[Collected data entries]
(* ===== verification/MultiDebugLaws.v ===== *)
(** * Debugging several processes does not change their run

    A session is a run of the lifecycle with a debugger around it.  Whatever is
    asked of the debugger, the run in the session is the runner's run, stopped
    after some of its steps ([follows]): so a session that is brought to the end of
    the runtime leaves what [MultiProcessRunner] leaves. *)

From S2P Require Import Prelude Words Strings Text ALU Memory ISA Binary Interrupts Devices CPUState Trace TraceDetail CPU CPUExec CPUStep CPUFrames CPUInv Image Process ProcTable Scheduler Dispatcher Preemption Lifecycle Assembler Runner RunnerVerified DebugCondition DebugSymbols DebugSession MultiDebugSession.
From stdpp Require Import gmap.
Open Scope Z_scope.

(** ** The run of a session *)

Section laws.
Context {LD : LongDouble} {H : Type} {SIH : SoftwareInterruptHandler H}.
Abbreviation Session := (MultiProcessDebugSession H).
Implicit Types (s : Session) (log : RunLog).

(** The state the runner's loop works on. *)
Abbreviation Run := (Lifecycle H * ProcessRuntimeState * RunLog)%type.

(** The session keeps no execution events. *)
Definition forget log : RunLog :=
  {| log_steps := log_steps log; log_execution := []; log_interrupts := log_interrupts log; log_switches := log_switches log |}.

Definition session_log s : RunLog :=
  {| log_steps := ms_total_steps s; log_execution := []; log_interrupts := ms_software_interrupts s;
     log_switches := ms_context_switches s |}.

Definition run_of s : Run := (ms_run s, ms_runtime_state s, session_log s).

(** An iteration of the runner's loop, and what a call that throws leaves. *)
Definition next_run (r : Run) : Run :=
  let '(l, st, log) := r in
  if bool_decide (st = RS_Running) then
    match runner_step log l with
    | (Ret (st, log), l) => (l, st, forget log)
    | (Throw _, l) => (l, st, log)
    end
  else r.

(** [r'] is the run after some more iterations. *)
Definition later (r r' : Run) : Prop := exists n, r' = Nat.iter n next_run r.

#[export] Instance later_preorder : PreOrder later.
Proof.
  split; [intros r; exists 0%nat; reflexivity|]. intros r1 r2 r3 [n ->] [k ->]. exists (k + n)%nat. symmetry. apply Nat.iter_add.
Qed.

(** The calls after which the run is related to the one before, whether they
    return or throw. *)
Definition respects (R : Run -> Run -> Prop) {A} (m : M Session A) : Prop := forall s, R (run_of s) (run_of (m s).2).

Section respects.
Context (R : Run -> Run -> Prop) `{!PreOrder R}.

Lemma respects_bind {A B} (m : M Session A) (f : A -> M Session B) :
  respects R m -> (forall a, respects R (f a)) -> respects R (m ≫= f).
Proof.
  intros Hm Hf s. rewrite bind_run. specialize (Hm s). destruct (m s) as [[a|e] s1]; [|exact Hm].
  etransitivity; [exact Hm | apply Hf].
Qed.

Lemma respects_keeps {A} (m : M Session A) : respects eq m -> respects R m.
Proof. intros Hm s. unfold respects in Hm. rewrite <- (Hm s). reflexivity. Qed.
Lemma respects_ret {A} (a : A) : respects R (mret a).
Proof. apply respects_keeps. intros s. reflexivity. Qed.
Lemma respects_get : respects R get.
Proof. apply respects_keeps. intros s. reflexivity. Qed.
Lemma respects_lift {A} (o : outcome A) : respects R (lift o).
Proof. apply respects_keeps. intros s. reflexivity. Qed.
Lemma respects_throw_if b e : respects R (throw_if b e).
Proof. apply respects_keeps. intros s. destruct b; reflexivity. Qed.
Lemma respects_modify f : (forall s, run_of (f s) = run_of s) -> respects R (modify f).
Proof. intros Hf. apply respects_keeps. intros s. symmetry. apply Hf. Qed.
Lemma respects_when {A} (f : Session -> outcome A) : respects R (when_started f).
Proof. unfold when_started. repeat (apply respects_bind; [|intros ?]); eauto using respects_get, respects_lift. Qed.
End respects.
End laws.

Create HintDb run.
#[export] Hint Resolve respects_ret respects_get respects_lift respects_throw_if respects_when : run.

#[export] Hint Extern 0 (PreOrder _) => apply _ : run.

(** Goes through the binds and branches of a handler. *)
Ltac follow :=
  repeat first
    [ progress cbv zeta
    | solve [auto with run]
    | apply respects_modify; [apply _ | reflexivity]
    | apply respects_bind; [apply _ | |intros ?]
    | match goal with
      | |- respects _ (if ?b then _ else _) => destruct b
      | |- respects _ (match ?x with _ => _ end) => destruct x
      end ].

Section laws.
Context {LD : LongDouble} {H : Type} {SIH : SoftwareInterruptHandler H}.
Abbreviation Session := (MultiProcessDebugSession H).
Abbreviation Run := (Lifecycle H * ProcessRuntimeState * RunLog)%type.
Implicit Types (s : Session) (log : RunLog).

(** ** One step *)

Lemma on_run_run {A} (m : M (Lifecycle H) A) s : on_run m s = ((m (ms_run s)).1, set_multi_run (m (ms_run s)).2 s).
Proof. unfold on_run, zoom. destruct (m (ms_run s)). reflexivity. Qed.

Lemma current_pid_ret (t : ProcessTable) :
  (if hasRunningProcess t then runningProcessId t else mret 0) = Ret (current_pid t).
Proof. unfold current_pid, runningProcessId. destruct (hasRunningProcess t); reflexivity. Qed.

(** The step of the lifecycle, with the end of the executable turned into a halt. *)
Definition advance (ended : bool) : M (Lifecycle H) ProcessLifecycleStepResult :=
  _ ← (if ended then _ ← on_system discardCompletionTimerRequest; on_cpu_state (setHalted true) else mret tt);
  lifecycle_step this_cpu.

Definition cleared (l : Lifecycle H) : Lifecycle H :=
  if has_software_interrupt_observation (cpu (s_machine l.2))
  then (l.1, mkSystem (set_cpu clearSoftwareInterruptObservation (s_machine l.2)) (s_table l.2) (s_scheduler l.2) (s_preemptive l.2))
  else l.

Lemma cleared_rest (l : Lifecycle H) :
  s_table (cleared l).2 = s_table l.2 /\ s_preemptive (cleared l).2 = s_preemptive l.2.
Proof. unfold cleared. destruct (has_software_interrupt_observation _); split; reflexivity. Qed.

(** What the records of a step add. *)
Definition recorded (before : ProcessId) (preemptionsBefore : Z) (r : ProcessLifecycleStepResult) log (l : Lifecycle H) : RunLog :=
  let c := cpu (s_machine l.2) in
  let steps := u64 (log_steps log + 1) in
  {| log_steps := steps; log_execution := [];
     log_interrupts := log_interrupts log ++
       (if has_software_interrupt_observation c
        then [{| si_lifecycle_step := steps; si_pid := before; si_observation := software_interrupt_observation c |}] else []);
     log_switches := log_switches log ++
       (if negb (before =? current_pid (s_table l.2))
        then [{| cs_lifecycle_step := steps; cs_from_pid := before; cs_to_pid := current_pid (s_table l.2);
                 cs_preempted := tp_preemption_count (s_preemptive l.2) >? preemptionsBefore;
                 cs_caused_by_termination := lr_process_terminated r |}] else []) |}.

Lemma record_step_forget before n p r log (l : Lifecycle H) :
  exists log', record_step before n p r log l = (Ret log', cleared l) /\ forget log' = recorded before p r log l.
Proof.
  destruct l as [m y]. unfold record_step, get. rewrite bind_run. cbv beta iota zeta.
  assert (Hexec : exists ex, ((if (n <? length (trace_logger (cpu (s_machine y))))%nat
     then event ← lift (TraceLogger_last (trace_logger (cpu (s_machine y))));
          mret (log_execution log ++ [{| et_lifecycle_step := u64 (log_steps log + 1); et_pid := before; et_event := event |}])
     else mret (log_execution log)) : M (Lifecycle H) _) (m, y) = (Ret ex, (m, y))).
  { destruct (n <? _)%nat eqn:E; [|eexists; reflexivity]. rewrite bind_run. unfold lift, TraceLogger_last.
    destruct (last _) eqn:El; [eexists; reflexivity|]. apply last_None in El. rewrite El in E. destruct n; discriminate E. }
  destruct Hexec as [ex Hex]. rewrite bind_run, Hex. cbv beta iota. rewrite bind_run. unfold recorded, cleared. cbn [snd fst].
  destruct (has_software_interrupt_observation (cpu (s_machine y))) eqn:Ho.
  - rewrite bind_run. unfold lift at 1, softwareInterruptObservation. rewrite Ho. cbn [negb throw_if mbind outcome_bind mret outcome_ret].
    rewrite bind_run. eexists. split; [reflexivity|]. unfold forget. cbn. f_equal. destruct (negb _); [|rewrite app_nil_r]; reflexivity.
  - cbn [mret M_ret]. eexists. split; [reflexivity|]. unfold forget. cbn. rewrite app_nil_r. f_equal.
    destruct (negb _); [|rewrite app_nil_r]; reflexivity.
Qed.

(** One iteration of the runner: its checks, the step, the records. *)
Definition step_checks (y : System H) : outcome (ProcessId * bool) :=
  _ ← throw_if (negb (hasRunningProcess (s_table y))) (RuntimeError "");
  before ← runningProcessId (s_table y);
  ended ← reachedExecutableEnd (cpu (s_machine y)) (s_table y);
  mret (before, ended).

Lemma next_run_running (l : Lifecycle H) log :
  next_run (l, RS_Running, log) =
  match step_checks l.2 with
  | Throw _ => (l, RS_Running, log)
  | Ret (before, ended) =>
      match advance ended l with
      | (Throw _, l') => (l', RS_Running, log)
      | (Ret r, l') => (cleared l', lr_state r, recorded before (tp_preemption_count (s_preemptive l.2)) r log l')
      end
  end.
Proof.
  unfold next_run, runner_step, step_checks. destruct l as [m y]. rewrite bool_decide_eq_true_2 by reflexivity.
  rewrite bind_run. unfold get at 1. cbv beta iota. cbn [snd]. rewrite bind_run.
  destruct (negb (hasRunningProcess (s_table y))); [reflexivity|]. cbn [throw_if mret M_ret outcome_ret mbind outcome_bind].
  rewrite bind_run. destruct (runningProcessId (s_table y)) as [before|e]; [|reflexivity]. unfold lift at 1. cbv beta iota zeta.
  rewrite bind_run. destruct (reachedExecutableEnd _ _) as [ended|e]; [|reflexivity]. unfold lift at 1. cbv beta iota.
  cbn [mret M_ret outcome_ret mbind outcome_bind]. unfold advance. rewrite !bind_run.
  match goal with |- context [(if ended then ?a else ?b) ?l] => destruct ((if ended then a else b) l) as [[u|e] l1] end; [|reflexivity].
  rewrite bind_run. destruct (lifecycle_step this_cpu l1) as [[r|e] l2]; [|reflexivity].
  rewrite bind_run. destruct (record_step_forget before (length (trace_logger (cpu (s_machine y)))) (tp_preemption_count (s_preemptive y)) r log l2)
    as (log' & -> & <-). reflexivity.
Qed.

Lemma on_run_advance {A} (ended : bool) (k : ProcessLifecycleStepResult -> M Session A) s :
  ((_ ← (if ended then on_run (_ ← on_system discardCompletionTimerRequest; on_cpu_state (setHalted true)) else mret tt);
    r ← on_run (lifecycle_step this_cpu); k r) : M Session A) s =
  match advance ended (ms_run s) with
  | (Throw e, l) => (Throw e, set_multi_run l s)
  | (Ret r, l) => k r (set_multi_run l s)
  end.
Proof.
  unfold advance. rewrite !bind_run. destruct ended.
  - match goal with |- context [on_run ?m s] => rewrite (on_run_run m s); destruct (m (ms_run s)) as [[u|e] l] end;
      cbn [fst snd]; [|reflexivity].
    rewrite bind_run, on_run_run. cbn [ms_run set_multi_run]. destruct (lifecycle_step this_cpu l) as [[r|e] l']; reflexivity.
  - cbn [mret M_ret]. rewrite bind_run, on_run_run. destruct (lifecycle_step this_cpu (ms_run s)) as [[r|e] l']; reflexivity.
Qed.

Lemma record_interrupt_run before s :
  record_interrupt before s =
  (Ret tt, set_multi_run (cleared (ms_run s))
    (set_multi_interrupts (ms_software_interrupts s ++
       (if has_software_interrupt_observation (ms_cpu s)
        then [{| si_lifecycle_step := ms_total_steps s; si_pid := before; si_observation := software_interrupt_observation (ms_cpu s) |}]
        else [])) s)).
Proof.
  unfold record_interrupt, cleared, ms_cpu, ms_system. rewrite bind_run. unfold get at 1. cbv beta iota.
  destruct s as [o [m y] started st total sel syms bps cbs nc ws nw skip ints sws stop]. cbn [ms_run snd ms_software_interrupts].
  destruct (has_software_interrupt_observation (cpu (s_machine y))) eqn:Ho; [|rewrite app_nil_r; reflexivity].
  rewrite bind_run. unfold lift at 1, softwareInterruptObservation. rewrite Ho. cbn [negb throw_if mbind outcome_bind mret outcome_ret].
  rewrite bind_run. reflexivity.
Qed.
* * *
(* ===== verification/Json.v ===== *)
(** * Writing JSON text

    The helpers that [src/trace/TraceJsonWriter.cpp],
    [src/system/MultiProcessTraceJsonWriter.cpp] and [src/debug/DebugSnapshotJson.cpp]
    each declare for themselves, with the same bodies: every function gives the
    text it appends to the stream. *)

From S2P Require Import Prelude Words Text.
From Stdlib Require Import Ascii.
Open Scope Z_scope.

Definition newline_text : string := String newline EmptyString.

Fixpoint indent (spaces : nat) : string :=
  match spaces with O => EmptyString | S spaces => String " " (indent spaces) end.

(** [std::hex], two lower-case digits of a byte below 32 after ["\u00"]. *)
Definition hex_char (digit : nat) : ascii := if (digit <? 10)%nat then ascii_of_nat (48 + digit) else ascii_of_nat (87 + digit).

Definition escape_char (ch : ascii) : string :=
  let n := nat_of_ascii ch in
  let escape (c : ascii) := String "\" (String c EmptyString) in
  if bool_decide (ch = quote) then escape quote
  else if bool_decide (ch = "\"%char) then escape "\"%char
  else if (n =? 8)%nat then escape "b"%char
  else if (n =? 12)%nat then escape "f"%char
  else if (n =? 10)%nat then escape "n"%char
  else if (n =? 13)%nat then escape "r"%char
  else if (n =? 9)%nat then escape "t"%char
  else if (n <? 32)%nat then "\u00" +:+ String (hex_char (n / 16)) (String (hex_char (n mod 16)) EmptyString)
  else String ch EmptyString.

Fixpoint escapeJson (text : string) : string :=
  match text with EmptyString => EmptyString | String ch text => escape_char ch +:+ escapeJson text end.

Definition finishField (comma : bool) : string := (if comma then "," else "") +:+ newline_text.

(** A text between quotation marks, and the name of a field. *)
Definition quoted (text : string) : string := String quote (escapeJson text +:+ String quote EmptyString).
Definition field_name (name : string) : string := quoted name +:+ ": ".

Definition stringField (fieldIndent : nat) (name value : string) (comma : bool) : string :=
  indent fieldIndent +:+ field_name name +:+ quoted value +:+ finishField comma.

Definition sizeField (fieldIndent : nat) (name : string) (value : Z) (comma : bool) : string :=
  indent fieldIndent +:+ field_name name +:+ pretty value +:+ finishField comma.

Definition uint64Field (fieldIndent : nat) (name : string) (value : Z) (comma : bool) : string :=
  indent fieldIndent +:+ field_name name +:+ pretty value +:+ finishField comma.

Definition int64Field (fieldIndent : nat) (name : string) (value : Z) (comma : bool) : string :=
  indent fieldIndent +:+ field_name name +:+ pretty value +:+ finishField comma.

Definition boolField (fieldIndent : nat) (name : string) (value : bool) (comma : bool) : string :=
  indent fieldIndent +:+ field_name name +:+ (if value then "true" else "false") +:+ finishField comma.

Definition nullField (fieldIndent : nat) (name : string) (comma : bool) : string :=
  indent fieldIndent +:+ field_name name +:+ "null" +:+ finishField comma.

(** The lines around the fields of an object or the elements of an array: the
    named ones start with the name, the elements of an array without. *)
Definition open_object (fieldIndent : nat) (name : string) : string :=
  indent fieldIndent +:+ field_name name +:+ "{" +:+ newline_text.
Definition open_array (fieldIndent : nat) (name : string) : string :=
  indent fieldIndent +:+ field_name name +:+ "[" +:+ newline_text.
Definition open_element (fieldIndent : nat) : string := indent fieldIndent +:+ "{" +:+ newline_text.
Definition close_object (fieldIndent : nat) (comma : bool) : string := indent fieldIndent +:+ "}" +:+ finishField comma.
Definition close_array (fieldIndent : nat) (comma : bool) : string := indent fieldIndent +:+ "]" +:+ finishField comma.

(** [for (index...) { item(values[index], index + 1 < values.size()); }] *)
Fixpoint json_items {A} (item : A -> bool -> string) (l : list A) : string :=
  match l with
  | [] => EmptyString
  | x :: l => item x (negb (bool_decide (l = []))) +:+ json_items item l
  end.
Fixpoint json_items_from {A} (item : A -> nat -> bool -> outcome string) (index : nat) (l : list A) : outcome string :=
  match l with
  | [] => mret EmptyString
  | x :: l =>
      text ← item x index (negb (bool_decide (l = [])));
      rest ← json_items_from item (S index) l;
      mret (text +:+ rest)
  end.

## Exercise requirements
From the entries above, give again exactly the lines running from the line with "cs_caused_by_termination := lr_process_terminated" to the line with "(s_machine y))) eqn:Ho."; include both of those lines.

## Written answer
                 cs_caused_by_termination := lr_process_terminated r |}] else []) |}.

Lemma record_step_forget before n p r log (l : Lifecycle H) :
  exists log', record_step before n p r log l = (Ret log', cleared l) /\ forget log' = recorded before p r log l.
Proof.
  destruct l as [m y]. unfold record_step, get. rewrite bind_run. cbv beta iota zeta.
  assert (Hexec : exists ex, ((if (n <? length (trace_logger (cpu (s_machine y))))%nat
     then event ← lift (TraceLogger_last (trace_logger (cpu (s_machine y))));
          mret (log_execution log ++ [{| et_lifecycle_step := u64 (log_steps log + 1); et_pid := before; et_event := event |}])
     else mret (log_execution log)) : M (Lifecycle H) _) (m, y) = (Ret ex, (m, y))).
  { destruct (n <? _)%nat eqn:E; [|eexists; reflexivity]. rewrite bind_run. unfold lift, TraceLogger_last.
    destruct (last _) eqn:El; [eexists; reflexivity|]. apply last_None in El. rewrite El in E. destruct n; discriminate E. }
  destruct Hexec as [ex Hex]. rewrite bind_run, Hex. cbv beta iota. rewrite bind_run. unfold recorded, cleared. cbn [snd fst].
  destruct (has_software_interrupt_observation (cpu (s_machine y))) eqn:Ho.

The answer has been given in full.